● TASK
Please write out each entry exactly as it appears.

● EXCERPTED RECORDS
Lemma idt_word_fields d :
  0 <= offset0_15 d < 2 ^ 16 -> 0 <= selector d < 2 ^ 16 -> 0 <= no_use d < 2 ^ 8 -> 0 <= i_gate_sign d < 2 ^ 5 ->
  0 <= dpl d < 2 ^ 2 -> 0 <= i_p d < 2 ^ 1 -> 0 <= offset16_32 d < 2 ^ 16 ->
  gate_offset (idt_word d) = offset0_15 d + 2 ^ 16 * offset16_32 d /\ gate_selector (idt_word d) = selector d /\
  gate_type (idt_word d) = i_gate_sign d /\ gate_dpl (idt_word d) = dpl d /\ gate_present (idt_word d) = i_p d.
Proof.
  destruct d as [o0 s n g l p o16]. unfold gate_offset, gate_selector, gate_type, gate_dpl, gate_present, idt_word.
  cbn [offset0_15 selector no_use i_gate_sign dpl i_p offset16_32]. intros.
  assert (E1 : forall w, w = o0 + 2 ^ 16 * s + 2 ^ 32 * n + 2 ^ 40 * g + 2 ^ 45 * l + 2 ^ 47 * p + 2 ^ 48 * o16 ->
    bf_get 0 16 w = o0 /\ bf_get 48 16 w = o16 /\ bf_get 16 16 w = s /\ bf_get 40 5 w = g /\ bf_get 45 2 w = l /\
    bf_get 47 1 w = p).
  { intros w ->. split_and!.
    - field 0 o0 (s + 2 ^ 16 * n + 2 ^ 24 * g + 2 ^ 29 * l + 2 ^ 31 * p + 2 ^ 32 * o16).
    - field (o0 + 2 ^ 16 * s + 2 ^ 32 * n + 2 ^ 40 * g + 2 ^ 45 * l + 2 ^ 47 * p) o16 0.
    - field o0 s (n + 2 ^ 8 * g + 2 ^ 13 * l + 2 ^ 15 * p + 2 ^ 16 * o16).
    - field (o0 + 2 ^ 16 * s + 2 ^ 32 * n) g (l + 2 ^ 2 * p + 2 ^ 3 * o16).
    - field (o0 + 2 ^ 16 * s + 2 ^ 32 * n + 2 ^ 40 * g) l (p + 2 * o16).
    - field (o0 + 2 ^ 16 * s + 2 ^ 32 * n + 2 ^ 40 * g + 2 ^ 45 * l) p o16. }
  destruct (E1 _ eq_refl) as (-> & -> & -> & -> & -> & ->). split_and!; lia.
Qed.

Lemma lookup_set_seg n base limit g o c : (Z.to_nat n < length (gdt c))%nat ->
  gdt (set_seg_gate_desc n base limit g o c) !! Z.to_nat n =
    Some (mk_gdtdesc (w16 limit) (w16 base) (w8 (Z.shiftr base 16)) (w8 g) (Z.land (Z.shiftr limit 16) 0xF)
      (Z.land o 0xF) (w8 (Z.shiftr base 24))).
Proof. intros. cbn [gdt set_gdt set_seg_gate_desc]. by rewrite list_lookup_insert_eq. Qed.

● THE COMPLETED TASK
Lemma idt_word_fields d :
  0 <= offset0_15 d < 2 ^ 16 -> 0 <= selector d < 2 ^ 16 -> 0 <= no_use d < 2 ^ 8 -> 0 <= i_gate_sign d < 2 ^ 5 ->
  0 <= dpl d < 2 ^ 2 -> 0 <= i_p d < 2 ^ 1 -> 0 <= offset16_32 d < 2 ^ 16 ->
  gate_offset (idt_word d) = offset0_15 d + 2 ^ 16 * offset16_32 d /\ gate_selector (idt_word d) = selector d /\
  gate_type (idt_word d) = i_gate_sign d /\ gate_dpl (idt_word d) = dpl d /\ gate_present (idt_word d) = i_p d.
Proof.
  destruct d as [o0 s n g l p o16]. unfold gate_offset, gate_selector, gate_type, gate_dpl, gate_present, idt_word.
  cbn [offset0_15 selector no_use i_gate_sign dpl i_p offset16_32]. intros.
  assert (E1 : forall w, w = o0 + 2 ^ 16 * s + 2 ^ 32 * n + 2 ^ 40 * g + 2 ^ 45 * l + 2 ^ 47 * p + 2 ^ 48 * o16 ->
    bf_get 0 16 w = o0 /\ bf_get 48 16 w = o16 /\ bf_get 16 16 w = s /\ bf_get 40 5 w = g /\ bf_get 45 2 w = l /\
    bf_get 47 1 w = p).
  { intros w ->. split_and!.
    - field 0 o0 (s + 2 ^ 16 * n + 2 ^ 24 * g + 2 ^ 29 * l + 2 ^ 31 * p + 2 ^ 32 * o16).
    - field (o0 + 2 ^ 16 * s + 2 ^ 32 * n + 2 ^ 40 * g + 2 ^ 45 * l + 2 ^ 47 * p) o16 0.
    - field o0 s (n + 2 ^ 8 * g + 2 ^ 13 * l + 2 ^ 15 * p + 2 ^ 16 * o16).
    - field (o0 + 2 ^ 16 * s + 2 ^ 32 * n) g (l + 2 ^ 2 * p + 2 ^ 3 * o16).
    - field (o0 + 2 ^ 16 * s + 2 ^ 32 * n + 2 ^ 40 * g) l (p + 2 * o16).
    - field (o0 + 2 ^ 16 * s + 2 ^ 32 * n + 2 ^ 40 * g + 2 ^ 45 * l) p o16. }
  destruct (E1 _ eq_refl) as (-> & -> & -> & -> & -> & ->). split_and!; lia.
Qed.

Lemma lookup_set_seg n base limit g o c : (Z.to_nat n < length (gdt c))%nat ->
  gdt (set_seg_gate_desc n base limit g o c) !! Z.to_nat n =
    Some (mk_gdtdesc (w16 limit) (w16 base) (w8 (Z.shiftr base 16)) (w8 g) (Z.land (Z.shiftr limit 16) 0xF)
      (Z.land o 0xF) (w8 (Z.shiftr base 24))).
Proof. intros. cbn [gdt set_gdt set_seg_gate_desc]. by rewrite list_lookup_insert_eq. Qed.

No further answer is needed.